How to Keep Your Cool When You Feel Attacked
It’s no fun. You’re in a meeting and suddenly someone verbally criticizes you in a style and manner that feels more like an attack than anything else. Sooner or later we all face these types of challenges in business where someone forgets the Golden Rule of Accountability that says “Attack the problem, not the person.” Effective leaders learn how to manage these situations by keeping their cool and controlling their emotions. If you’re noticing you have challenges with how to respond to attacks, take action around this aspect of your leadership. Responding to these attacks with grace, tact and confidence will project a more competent you.
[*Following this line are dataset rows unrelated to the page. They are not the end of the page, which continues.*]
(** * TimeSlotManager: slot generation, filtering, conflict removal, ranking

    A shallow embedding of [src/services/scheduling/TimeSlotManager.ts]
    (class [TimeSlotManagerImpl]) and the properties of its scheduling
    pipeline.

    Conventions of the embedding.
    - A JavaScript [Date] is the integer count of milliseconds it holds;
      the getters ([getHours], [getDay], ...) read the calendar fields of
      that count.  [toZonedTime] shifts a date by the offset of the viewer's
      zone, so that the getters of the result read the viewer's wall clock.
    - Asynchronous methods run in a state monad over the manager's mutable
      state: the scheduled tasks held by the slot scorer and the log of the
      calls made to the collaborators.
    - The [while] loop of [generatePotentialSlots] is a step function on the
      loop state, iterated with fuel.
    - Collaborators whose code is not in [TimeSlotManager.ts] (the calendar
      service, the slot scorer, the settings decoders, the zone database)
      are fields of records that the definitions take as arguments. *)

From Stdlib Require Import ZArith List Bool String Lia Sorted Permutation.
Import ListNotations.
Local Open Scope Z_scope.

(** ** Dates *)

Module DateUtils.

Definition Date := Z.

Definition msPerMinute : Z := 60000.
Definition msPerHour : Z := 3600000.
Definition msPerDay : Z := 86400000.
Definition msPerHalfHour : Z := 1800000.

(** [Date.prototype.getHours]: hour of the day, 0..23. *)
Definition getHours (d : Date) : Z := (d / msPerHour) mod 24.

(** [Date.prototype.getMinutes]: minute of the hour, 0..59. *)
Definition getMinutes (d : Date) : Z := (d / msPerMinute) mod 60.

(** [Date.prototype.getDay] and [getDay] of date-utils: day of the week,
    0 (Sunday) .. 6 (Saturday); day 0 of the count is a Thursday. *)
Definition getDay (d : Date) : Z := (d / msPerDay + 4) mod 7.
(** ** Further properties: explicit-list mode *)

Lemma some_lib_true path entries :
  some_lib path entries = Ok true ↔
  ∃ before e after,
    entries = before ++ e :: after ∧ lib_hits path e = true ∧
    Forall (misses path) before.
Proof.
  induction entries as [|lib rest IH]; simpl.
  - split; [discriminate|]. intros (before & e & after & H & _). by destruct before.
  - assert (Hlater :
      (∃ before e after, rest = before ++ e :: after ∧ lib_hits path e = true
                         ∧ Forall (misses path) before) →
      misses path lib →
      ∃ before e after, lib :: rest = before ++ e :: after
                        ∧ lib_hits path e = true ∧ Forall (misses path) before).
    { intros (before & e & after & -> & He & Hb) Hlib.
      exists (lib :: before), e, after. repeat split; [done|by constructor]. }
    assert (Hinv :
      (∃ before e after, lib :: rest = before ++ e :: after
                         ∧ lib_hits path e = true ∧ Forall (misses path) before) →
      lib_hits path lib = true ∨
      (misses path lib ∧
       ∃ before e after, rest = before ++ e :: after ∧ lib_hits path e = true
                         ∧ Forall (misses path) before)).
    { intros (before & e & after & Heq & He & Hb).
      destruct before as [|b before]; simpl in Heq.
      - injection Heq as -> ->. by left.
      - injection Heq as -> ->. inversion Hb; subst. right. split; [done|].
        by exists before, e, after. }
    destruct lib as [s|r|tag]; simpl in *.
    + destruct (String.eqb s path) eqn:E.
      * split; [|done]. intros _. by exists [], (LibString s), rest.
      * rewrite IH. split; [intros H; by apply Hlater|].
        intros [?|[_ ?]]%Hinv; [congruence|done].
    + destruct (test r path) eqn:E.
      * split; [|done]. intros _. by exists [], (LibRegExp r), rest.
      * rewrite IH. split; [intros H; by apply Hlater|].
        intros [?|[_ ?]]%Hinv; [congruence|done].
    + split; [discriminate|].
      intros [?|[[? _] _]]%Hinv; discriminate.
Qed.

Lemma some_lib_false path entries :
  some_lib path entries = Ok false ↔ Forall (misses path) entries.
Proof.
  induction entries as [|lib rest IH]; simpl; [by split|].
  destruct lib as [s|r|tag]; simpl.
  - destruct (String.eqb s path) eqn:E.
    + split; [discriminate|]. intros H. inversion H as [|? ? [_ Hs] ?]; subst.
      simpl in Hs. congruence.
    + rewrite IH. split; [by constructor|]. intros H. by inversion H.
  - destruct (test r path) eqn:E.
    + split; [discriminate|]. intros H. inversion H as [|? ? [_ Hs] ?]; subst.
      simpl in Hs. congruence.
    + rewrite IH. split; [by constructor|]. intros H. by inversion H.
  - split; [discriminate|]. intros H. inversion H as [|? ? [Hs _] ?]; subst.
    discriminate.
Qed.

Lemma some_lib_throw path entries e :
  some_lib path entries = Throw e ↔
  e = "Unsupported lib format." ∧
  ∃ before tag after,
    entries = before ++ LibOther tag :: after ∧ Forall (misses path) before.
Proof.
  induction entries as [|lib rest IH]; simpl.
  - split; [discriminate|]. intros (_ & before & tag & after & H & _).
    by destruct before.
  - assert (Hlater :
      (∃ before tag after, rest = before ++ LibOther tag :: after
                           ∧ Forall (misses path) before) →
      misses path lib →
      ∃ before tag after, lib :: rest = before ++ LibOther tag :: after
                          ∧ Forall (misses path) before).
    { intros (before & tag & after & -> & Hb) Hlib.
      exists (lib :: before), tag, after. split; [done|by constructor]. }
    assert (Hinv :
      (∃ before tag after, lib :: rest = before ++ LibOther tag :: after
                           ∧ Forall (misses path) before) →
      supported lib = false ∨
      (misses path lib ∧
       ∃ before tag after, rest = before ++ LibOther tag :: after
                           ∧ Forall (misses path) before)).
    { intros (before & tag & after & Heq & Hb).
      destruct before as [|b before]; simpl in Heq.
      - injection Heq as -> ->. by left.
      - injection Heq as -> ->. inversion Hb; subst. right. split; [done|].
        by exists before, tag, after. }
    destruct lib as [s|r|tag]; simpl in *.
    + destruct (String.eqb s path) eqn:E.
      * split; [discriminate|].
        intros [_ [?|[[_ ?] _]]%Hinv]; [discriminate|simpl in *; congruence].
      * rewrite IH. split.
        -- intros [-> H]. split; [done|]. by apply Hlater.
        -- intros [-> [?|[_ ?]]%Hinv]; [discriminate|done].
    + destruct (test r path) eqn:E.
      * split; [discriminate|].
        intros [_ [?|[[_ ?] _]]%Hinv]; [discriminate|simpl in *; congruence].
      * rewrite IH. split.
        -- intros [-> H]. split; [done|]. by apply Hlater.
        -- intros [-> [?|[_ ?]]%Hinv]; [discriminate|done].
    + split.
      * intros [= <-]. split; [done|]. by exists [], tag, rest.
      * by intros [-> _].
Qed.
Here are a few ways to help make this happen:
First ask, “Am I truly being attacked?” It’s possible you are. But this is important because often we feel like we’re being attacked when, in reality, we’re being overly defensive. Pay attention to your gut on this issue. Do some self-examination around where your defensive behavior is coming from and why. And if you’re still not sure? Get feedback from someone who will be honest with you about whether you are defensive or not. If you are, you’ll need to take some corrective actions around your own emotional behavior.
Grow your emotional intelligence. Years ago, I received some feedback around my own defensive tendencies. Truth was, when I got the feedback, it was hard to hear because there were deficits around my emotional intelligence and communication skills. Fortunately, I felt motivated to change and took action to do so. If you get the same feedback, whether from another person or your own inner voice, take it to heart because defensive behaviors can quickly derail leadership potential. Fortunately, there are a number of resources (professional coaching, books, blogs, seminars, etc.) and strategies you can use to improve your emotional intelligence.
Get help from a leadership coach. If emotional intelligence and communication are aspects of your leadership you could improve, try building some accountability around it with the help of an executive leadership coach. (If you’re a MAP client, discuss this with your MAP consultant if you haven’t already done so.) While these areas of your leadership might feel like they’re somewhat intangible or not “measurable,” there are ways to set goals, track and measure your goals, and get results relative to these leadership traits and skills. That said, if your emotional intelligence is in good shape and yet you’re still experiencing attacks, a professional leadership coach can certainly help you trouble-shoot the issue, empower you to develop viable solutions, and manage it in ways that deliver more effective results. Bottom line, sometimes we need to go beyond ourselves for this kind of support and guidance. Expertise and accountability are what make the difference.
How do you let go of anger and stay calm in frustrating situations?